EXERCISE INPUTS:

(** ** Claim on the effects of the two functions *)

(** C7. With getters and a template engine that only read the store, a call
    of [resolve_command_line] or of [resolve_container_template] leaves every
    object that was in the store as it is, so the template, its [command]
    and [args] lists, the two dictionaries of artifacts and
    [exec_properties] are after the call what they were before it.  What a
    call returns stands for what the function of the values computes from
    what the arguments stand for; hence two calls whose arguments stand for
    the same values hand the same texts to the engine and end in the same
    error or return objects that stand for the same specification. *)
Theorem resolution_leaves_inputs_unchanged :
  (∀ gv gi go spec_loc st,
     let run := Heap.resolve_command_line gv gi go spec_loc st in
     (∀ l o, Heap.heap st !! l = Some o → Heap.heap run.2 !! l = Some o)
     ∧ Heap.calls run.2 = Heap.calls st
     ∧ (∀ pv pi po spec,
          Heap.read_tmpl (Heap.heap st) spec_loc
          = Some (TypedPlaceholders spec) →
          getters_read gv gi go pv pi po (Heap.heap st) →
          same_outcome
            (λ l items, Heap.heap run.2 !! l = Some (Heap.OList items))
            run.1 (resolve_command_line pv pi po spec)))
  ∧ (∀ heap_jinja2_render tmpl input_dict output_dict exec_properties st,
       let run := Heap.resolve_container_template heap_jinja2_render
                    tmpl input_dict output_dict exec_properties st in
       (∀ l o, Heap.heap st !! l = Some o → Heap.heap run.2 !! l = Some o)
       ∧ (∀ t id od ep,
            arguments_stand_for st tmpl input_dict output_dict
              exec_properties t id od ep →
            arguments_stand_for run.2 tmpl input_dict output_dict
              exec_properties t id od ep)
       ∧ (∀ jinja2_render t id od ep,
            arguments_stand_for st tmpl input_dict output_dict
              exec_properties t id od ep →
            engine_reads_context heap_jinja2_render jinja2_render st
              input_dict output_dict exec_properties id od ep →
            same_outcome
              (λ l spec,
                 Heap.read_tmpl (Heap.heap run.2) l = Some (FreeText spec))
              run.1
              (resolve_container_template jinja2_render t id od ep
                 (Heap.calls st)).1
            ∧ Heap.calls run.2
              = (resolve_container_template jinja2_render t id od ep
                   (Heap.calls st)).2))
  ∧ (∀ heap_jinja2_render jinja2_render t id od ep
       st tmpl input_dict output_dict exec_properties
       st' tmpl' input_dict' output_dict' exec_properties',
       let run := Heap.resolve_container_template heap_jinja2_render
                    tmpl input_dict output_dict exec_properties st in
       let run' := Heap.resolve_container_template heap_jinja2_render
                     tmpl' input_dict' output_dict' exec_properties' st' in
       arguments_stand_for st tmpl input_dict output_dict
         exec_properties t id od ep →
       arguments_stand_for st' tmpl' input_dict' output_dict'
         exec_properties' t id od ep →
       engine_reads_context heap_jinja2_render jinja2_render st
         input_dict output_dict exec_properties id od ep →
       engine_reads_context heap_jinja2_render jinja2_render st'
         input_dict' output_dict' exec_properties' id od ep →
       Heap.calls st = Heap.calls st' →
       Heap.calls run.2 = Heap.calls run'.2
       ∧ same_outcome
           (λ l l', ∃ spec,
              Heap.read_tmpl (Heap.heap run.2) l = Some (FreeText spec)
              ∧ Heap.read_tmpl (Heap.heap run'.2) l' = Some (FreeText spec))
           run.1 run'.1).
Proof.
  assert (∀ heap_jinja2_render tmpl input_dict output_dict exec_properties st
            jinja2_render t id od ep,
            let run := Heap.resolve_container_template heap_jinja2_render
                         tmpl input_dict output_dict exec_properties st in
            arguments_stand_for st tmpl input_dict output_dict
              exec_properties t id od ep →
            engine_reads_context heap_jinja2_render jinja2_render st
              input_dict output_dict exec_properties id od ep →
            same_outcome
              (λ l spec,
                 Heap.read_tmpl (Heap.heap run.2) l = Some (FreeText spec))
              run.1
              (resolve_container_template jinja2_render t id od ep
                 (Heap.calls st)).1
            ∧ Heap.calls run.2
              = (resolve_container_template jinja2_render t id od ep
                   (Heap.calls st)).2) as Hrefines.
  { intros heap_jinja2_render tmpl input_dict output_dict exec_properties
      [h c] jinja2_render t id od ep run (Hread & Hi & Ho & He) Hengine.
    destruct (heap_resolve_container_template_spec heap_jinja2_render
                tmpl input_dict output_dict exec_properties h c)
      as (r & extra & c' & Hrun & Href).
    subst run. rewrite Hrun. cbn [fst snd Heap.heap Heap.calls].
    destruct (Href jinja2_render t id od ep Hread Hi Ho He Hengine)
      as (r' & -> & Hsame). done. }
  split; [|split].
  - intros gv gi go spec_loc [h c] run.
    destruct (heap_resolve_command_line_spec gv gi go spec_loc h c)
      as (r & items & Hrun & Hloc & Href).
    subst run. rewrite Hrun. cbn [fst snd Heap.heap Heap.calls].
    split; [|split; [done|]].
    + intros l o Hl. by apply lookup_app_l_Some.
    + intros pv pi po spec Hread Hg.
      specialize (Href pv pi po spec Hread Hg).
      destruct r as [l|e]; rewrite Href; [|done].
      cbn [same_outcome]. rewrite (Hloc l eq_refl). apply lookup_snoc.
  - intros heap_jinja2_render tmpl input_dict output_dict exec_properties
      st run.
    split; [|split].
    + destruct st as [h c].
      destruct (heap_resolve_container_template_spec heap_jinja2_render
                  tmpl input_dict output_dict exec_properties h c)
        as (r & extra & c' & Hrun & _).
      subst run. rewrite Hrun. cbn [fst snd Heap.heap Heap.calls].
      intros l o Hl. by apply lookup_app_l_Some.
    + destruct st as [h c].
      destruct (heap_resolve_container_template_spec heap_jinja2_render
                  tmpl input_dict output_dict exec_properties h c)
        as (r & extra & c' & Hrun & _).
      subst run. rewrite Hrun. unfold arguments_stand_for.
      cbn [fst snd Heap.heap Heap.calls].
      intros t id od ep (Hread & Hi & Ho & He).
      split; [|split; [|split]]; try by apply lookup_app_l_Some.
      eapply heap_read_tmpl_keeps; [|done]. by apply prefix_app_r.
    + intros jinja2_render t id od ep. apply Hrefines.
  - intros heap_jinja2_render jinja2_render t id od ep
      st tmpl input_dict output_dict exec_properties
      st' tmpl' input_dict' output_dict' exec_properties'
      run run' Hargs Hargs' Hengine Hengine' Hcalls.
    destruct (Hrefines _ _ _ _ _ _ _ _ _ _ _ Hargs Hengine) as [Hsame Hc].
    destruct (Hrefines _ _ _ _ _ _ _ _ _ _ _ Hargs' Hengine')
      as [Hsame' Hc'].
    fold run in Hsame, Hc. fold run' in Hsame', Hc'.
    rewrite <- Hcalls in Hsame', Hc'. split; [congruence|].
    destruct (resolve_container_template jinja2_render t id od ep
                (Heap.calls st)).1 as [spec|e];
      destruct run.1, run'.1; simpl in *; try done; [eauto|congruence].
Qed.

(** A store with a template in typed-placeholder mode and the three
    dictionaries, and the store after the call. *)
Example resolve_container_template_on_a_store :
  let h := [ Heap.OList [VStr "run"; InputValuePlaceholder "epochs"];
             Heap.OContainerSpec (VStr "img") (Some 0);
             Heap.OArtifactDict ∅; Heap.OArtifactDict ∅;
             Heap.OProperties {[ "epochs" := VStr "10" ]} ] in
  Heap.resolve_container_template (λ _ _ _, Raise TemplateSyntaxError)
    1 2 3 4 {| Heap.heap := h; Heap.calls := [] |}
  = (Ok 8,
     {| Heap.heap :=
          h ++ [ Heap.OContext 2 3 4;
                 Heap.OList [VStr "run"; VStr "10"];
                 Heap.OList [];
                 Heap.OExecutorContainerSpec (VStr "img") (Some 6) (Some 7) ];
        Heap.calls := [] |}).
Proof. reflexivity. Qed.

Lemma resolution_leaves_inputs_unchanged_witness :
  let h := [ Heap.OList [VStr "{{ exec_properties['n'] }}"];
             Heap.OExecutorContainerSpec (VStr "img") (Some 0) None;
             Heap.OArtifactDict ∅; Heap.OArtifactDict ∅;
             Heap.OProperties {[ "n" := VStr "42" ]} ] in
  let run := Heap.resolve_container_template (λ text _ _, Ok text)
               1 2 3 4 {| Heap.heap := h; Heap.calls := [] |} in
  Heap.read_tmpl (Heap.heap run.2) 1
  = Some (FreeText {| executor_spec.image := VStr "img";
                      executor_spec.command :=
                        Some [VStr "{{ exec_properties['n'] }}"];
                      executor_spec.args := None |})
  ∧ Heap.heap run.2 !! 4 = Some (Heap.OProperties {[ "n" := VStr "42" ]}).
Proof.
  intros h run.
  destruct (proj1 (proj2 resolution_leaves_inputs_unchanged)
              (λ text _ _, Ok text) 1 2 3 4
              {| Heap.heap := h; Heap.calls := [] |})
    as (Hobjects & Hargs & _).
  split.
  - apply (Hargs _ ∅ ∅ {[ "n" := VStr "42" ]}). by repeat split.
  - apply Hobjects. reflexivity.
Defined.

(** * Further properties *)

(** ** Lists of results *)

Lemma mapM_result_ext_in {A B} (f g : A → result B) (l : list A) :
  (∀ x, x ∈ l → f x = g x) → mapM f l = mapM g l.
Proof.
  induction l as [|x l IH]; intros Hfg; simpl; [done|].
  rewrite (Hfg x) by left. destruct (g x); simpl; [|done].
  rewrite IH; [done|]. intros y Hy. apply Hfg. by right.
Qed.

Lemma mapM_result_Raise_elem {A B} (f : A → result B) (l : list A) e :
  mapM f l = Raise e → ∃ x, x ∈ l ∧ f x = Raise e.
Proof.
  induction l as [|x l IH]; simpl; [done|].
  destruct (f x) as [y|e'] eqn:Hx; simpl.
  - destruct (mapM f l) as [k|e'']; simpl; [done|].
    intros [= ->]. destruct IH as (x' & Hin & Hx'); [done|].
    exists x'. split; [by right|done].
  - intros [= ->]. exists x. split; [left|done].
Qed.

Lemma mapM_result_is_Ok {A B} (f : A → result B) (l : list A) :
  is_Ok (mapM f l) = forallb (λ x, is_Ok (f x)) l.
Proof.
  induction l as [|x l IH]; simpl; [done|].
  destruct (f x); simpl; [|done]. rewrite <- IH.
  by destruct (mapM f l).
Qed.

Lemma mapM_result_fixed {A} (f : A → result A) (l : list A) :
  Forall (λ x, f x = Ok x) l → mapM f l = Ok l.
Proof.
  induction 1 as [|x l Hx _ IH]; simpl; [done|]. by rewrite Hx, IH.
Qed.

DESCRIPTION OF THE TASK: From the line with "as (Hobjects & Hargs & _)." through the last line of the records, set down every line exactly as written and leave out all others.

SOLUTION:
    as (Hobjects & Hargs & _).
  split.
  - apply (Hargs _ ∅ ∅ {[ "n" := VStr "42" ]}). by repeat split.
  - apply Hobjects. reflexivity.
Defined.

(** * Further properties *)

(** ** Lists of results *)

Lemma mapM_result_ext_in {A B} (f g : A → result B) (l : list A) :
  (∀ x, x ∈ l → f x = g x) → mapM f l = mapM g l.
Proof.
  induction l as [|x l IH]; intros Hfg; simpl; [done|].
  rewrite (Hfg x) by left. destruct (g x); simpl; [|done].
  rewrite IH; [done|]. intros y Hy. apply Hfg. by right.
Qed.

Lemma mapM_result_Raise_elem {A B} (f : A → result B) (l : list A) e :
  mapM f l = Raise e → ∃ x, x ∈ l ∧ f x = Raise e.
Proof.
  induction l as [|x l IH]; simpl; [done|].
  destruct (f x) as [y|e'] eqn:Hx; simpl.
  - destruct (mapM f l) as [k|e'']; simpl; [done|].
    intros [= ->]. destruct IH as (x' & Hin & Hx'); [done|].
    exists x'. split; [by right|done].
  - intros [= ->]. exists x. split; [left|done].
Qed.

Lemma mapM_result_is_Ok {A B} (f : A → result B) (l : list A) :
  is_Ok (mapM f l) = forallb (λ x, is_Ok (f x)) l.
Proof.
  induction l as [|x l IH]; simpl; [done|].
  destruct (f x); simpl; [|done]. rewrite <- IH.
  by destruct (mapM f l).
Qed.

Lemma mapM_result_fixed {A} (f : A → result A) (l : list A) :
  Forall (λ x, f x = Ok x) l → mapM f l = Ok l.
Proof.
  induction 1 as [|x l Hx _ IH]; simpl; [done|]. by rewrite Hx, IH.
Qed.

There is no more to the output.